*** Material for this task Section Begins ***
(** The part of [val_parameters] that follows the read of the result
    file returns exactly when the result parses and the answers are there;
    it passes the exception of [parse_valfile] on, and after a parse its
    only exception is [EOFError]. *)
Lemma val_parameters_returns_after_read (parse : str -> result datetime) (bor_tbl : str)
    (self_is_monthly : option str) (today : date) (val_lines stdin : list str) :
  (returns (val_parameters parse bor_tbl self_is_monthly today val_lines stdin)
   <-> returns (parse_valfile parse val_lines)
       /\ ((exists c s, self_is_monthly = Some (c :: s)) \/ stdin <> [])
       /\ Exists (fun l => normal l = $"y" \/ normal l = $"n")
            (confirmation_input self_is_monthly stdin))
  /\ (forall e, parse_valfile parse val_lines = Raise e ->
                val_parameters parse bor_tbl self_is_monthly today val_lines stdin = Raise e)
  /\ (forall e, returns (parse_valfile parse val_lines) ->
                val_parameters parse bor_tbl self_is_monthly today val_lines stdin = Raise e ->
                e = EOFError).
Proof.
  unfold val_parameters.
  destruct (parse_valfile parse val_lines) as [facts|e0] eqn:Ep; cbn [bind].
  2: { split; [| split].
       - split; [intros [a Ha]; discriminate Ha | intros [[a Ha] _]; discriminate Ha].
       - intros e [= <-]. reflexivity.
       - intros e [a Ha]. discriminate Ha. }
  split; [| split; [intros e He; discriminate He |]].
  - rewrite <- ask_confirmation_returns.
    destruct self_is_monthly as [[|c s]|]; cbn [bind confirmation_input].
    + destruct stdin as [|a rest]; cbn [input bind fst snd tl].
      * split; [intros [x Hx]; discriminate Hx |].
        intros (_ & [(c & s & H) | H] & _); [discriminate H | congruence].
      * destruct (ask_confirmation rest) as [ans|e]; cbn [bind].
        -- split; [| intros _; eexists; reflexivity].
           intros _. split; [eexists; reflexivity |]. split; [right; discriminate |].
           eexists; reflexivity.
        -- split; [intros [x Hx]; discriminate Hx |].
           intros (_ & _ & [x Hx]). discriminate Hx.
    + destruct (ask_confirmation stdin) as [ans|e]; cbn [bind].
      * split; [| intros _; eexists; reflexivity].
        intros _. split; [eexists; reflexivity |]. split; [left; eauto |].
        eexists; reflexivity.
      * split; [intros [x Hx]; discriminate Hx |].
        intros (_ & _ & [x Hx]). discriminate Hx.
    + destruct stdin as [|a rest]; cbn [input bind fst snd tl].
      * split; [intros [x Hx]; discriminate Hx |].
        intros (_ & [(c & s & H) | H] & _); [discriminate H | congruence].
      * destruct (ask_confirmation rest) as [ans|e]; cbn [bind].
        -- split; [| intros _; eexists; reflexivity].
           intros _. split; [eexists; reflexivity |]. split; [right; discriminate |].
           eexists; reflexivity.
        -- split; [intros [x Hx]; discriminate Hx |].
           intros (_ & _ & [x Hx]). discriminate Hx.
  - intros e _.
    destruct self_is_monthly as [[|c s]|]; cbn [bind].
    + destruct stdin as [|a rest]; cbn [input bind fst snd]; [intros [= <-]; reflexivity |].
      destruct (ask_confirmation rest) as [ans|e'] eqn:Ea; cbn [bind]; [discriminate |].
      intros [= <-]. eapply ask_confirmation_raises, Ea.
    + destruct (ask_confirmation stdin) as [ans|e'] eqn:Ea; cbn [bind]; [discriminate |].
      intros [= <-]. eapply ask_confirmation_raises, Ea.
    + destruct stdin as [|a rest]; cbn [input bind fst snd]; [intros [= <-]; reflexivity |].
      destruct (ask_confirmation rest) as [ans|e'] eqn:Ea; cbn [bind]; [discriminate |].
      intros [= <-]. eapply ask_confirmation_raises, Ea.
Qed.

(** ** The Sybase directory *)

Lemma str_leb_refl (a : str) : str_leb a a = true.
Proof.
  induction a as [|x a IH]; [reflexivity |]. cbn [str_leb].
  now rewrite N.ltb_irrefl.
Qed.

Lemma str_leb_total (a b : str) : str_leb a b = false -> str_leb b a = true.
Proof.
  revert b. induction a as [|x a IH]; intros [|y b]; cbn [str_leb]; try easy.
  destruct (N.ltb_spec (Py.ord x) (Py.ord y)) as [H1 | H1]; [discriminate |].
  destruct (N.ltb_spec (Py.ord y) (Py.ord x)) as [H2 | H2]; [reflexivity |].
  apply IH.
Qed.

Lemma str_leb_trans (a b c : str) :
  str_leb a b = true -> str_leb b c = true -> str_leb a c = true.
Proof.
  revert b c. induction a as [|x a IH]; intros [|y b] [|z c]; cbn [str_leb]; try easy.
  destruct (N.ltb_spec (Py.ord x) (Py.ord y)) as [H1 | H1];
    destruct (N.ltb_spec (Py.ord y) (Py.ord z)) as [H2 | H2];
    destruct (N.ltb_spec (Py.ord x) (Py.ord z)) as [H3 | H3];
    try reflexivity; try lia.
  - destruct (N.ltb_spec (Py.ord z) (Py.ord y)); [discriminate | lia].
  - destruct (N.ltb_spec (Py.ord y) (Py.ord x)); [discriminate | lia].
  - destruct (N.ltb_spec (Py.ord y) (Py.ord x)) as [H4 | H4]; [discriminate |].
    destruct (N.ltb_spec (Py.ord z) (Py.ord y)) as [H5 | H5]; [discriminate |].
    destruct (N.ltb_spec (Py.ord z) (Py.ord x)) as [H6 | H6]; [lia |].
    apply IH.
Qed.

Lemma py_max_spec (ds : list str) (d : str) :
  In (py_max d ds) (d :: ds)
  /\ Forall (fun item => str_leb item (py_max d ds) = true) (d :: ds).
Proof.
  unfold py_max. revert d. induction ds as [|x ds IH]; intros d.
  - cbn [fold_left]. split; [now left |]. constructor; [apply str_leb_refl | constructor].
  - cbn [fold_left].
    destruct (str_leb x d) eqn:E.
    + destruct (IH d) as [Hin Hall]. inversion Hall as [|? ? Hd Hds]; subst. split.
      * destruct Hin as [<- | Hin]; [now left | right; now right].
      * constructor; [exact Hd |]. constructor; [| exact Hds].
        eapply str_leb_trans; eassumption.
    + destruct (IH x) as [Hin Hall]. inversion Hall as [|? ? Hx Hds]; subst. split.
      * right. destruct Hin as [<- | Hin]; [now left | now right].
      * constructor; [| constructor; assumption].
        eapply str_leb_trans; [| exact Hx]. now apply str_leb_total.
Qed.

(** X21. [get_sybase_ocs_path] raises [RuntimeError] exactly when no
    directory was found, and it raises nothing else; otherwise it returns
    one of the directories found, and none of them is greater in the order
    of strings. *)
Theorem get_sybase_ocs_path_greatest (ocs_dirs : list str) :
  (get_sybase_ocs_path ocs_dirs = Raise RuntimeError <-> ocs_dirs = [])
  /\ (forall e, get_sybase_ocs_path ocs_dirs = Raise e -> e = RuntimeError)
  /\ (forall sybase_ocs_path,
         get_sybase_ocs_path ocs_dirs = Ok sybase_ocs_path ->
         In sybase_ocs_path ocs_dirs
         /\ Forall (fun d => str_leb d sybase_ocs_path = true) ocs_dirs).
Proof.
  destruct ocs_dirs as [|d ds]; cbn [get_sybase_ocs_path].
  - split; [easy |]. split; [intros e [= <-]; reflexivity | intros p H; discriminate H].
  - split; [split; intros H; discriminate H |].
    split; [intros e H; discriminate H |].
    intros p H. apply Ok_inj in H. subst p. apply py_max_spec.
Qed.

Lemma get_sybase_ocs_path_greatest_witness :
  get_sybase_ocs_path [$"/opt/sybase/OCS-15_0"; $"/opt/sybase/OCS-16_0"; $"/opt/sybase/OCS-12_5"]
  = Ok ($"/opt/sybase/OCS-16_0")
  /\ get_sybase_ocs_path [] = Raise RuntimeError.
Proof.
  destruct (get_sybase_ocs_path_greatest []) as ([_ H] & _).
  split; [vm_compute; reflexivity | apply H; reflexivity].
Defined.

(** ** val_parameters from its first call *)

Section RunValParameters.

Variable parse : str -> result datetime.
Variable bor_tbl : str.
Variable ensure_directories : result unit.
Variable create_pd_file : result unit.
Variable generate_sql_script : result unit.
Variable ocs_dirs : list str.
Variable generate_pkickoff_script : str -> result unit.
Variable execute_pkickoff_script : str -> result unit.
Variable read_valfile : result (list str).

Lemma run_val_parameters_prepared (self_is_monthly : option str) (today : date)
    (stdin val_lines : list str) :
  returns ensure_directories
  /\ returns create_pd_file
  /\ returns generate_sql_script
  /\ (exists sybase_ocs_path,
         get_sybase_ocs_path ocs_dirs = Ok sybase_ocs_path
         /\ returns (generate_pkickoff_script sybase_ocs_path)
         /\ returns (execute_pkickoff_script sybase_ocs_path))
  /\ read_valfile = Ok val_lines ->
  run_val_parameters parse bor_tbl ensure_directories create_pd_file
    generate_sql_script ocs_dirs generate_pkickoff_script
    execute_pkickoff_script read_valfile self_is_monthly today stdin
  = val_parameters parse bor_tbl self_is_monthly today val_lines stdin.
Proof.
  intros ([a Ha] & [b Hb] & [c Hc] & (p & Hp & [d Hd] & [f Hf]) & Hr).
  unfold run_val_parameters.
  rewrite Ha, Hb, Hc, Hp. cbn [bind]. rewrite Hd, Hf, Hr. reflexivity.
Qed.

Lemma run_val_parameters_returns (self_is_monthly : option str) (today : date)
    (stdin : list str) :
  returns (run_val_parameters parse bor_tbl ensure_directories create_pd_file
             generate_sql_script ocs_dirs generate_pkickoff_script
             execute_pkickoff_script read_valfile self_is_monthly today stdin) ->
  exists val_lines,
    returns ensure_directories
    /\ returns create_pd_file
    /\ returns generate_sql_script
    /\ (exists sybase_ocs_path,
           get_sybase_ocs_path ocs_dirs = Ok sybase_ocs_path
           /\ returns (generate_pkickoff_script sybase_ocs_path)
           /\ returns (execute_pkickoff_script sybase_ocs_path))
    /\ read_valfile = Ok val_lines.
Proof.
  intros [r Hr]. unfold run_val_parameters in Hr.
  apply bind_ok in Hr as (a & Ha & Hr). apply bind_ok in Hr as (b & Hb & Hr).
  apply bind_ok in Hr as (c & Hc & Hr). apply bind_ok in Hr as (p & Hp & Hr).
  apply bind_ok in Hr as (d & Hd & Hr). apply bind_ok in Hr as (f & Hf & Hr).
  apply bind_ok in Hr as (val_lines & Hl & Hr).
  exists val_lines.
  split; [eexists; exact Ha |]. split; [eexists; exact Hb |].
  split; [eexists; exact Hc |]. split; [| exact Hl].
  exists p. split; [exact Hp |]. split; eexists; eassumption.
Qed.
*** Material for this task Section Ends ***
*** Material for this task Section Begins ***
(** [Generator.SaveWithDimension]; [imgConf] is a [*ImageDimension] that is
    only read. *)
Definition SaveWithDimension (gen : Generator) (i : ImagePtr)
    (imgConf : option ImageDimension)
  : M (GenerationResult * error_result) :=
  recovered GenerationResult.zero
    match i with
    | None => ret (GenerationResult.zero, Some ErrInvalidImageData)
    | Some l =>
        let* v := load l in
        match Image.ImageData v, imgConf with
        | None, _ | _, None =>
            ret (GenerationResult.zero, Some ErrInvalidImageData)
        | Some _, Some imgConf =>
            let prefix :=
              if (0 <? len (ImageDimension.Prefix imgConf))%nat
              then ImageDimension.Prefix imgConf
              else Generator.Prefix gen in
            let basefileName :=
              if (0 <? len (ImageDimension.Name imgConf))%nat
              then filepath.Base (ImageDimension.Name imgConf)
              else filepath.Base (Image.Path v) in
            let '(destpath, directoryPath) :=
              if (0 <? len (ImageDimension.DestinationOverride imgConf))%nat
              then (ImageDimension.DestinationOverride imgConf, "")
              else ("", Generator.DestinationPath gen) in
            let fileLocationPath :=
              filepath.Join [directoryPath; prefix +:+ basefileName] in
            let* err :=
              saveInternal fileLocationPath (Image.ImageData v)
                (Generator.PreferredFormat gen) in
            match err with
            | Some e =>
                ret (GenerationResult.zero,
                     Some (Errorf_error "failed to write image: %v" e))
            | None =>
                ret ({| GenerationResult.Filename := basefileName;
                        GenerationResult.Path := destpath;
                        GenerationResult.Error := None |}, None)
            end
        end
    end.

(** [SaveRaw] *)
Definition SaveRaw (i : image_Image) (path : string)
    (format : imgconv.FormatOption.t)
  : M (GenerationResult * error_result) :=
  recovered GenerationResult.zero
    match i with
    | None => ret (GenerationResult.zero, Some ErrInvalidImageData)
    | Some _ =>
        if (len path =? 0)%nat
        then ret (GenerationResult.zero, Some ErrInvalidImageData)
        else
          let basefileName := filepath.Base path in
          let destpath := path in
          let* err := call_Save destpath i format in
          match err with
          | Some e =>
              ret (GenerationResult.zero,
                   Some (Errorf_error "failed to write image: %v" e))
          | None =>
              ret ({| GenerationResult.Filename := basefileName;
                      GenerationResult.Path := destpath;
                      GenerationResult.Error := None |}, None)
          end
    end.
*** Material for this task Section Ends ***
# Work to complete
Set out every line from the material that contains the string "ImageDimension".

# Result below
(** [Generator.SaveWithDimension]; [imgConf] is a [*ImageDimension] that is
    (imgConf : option ImageDimension)
              if (0 <? len (ImageDimension.Prefix imgConf))%nat
              then ImageDimension.Prefix imgConf
              if (0 <? len (ImageDimension.Name imgConf))%nat
              then filepath.Base (ImageDimension.Name imgConf)
              if (0 <? len (ImageDimension.DestinationOverride imgConf))%nat
              then (ImageDimension.DestinationOverride imgConf, "")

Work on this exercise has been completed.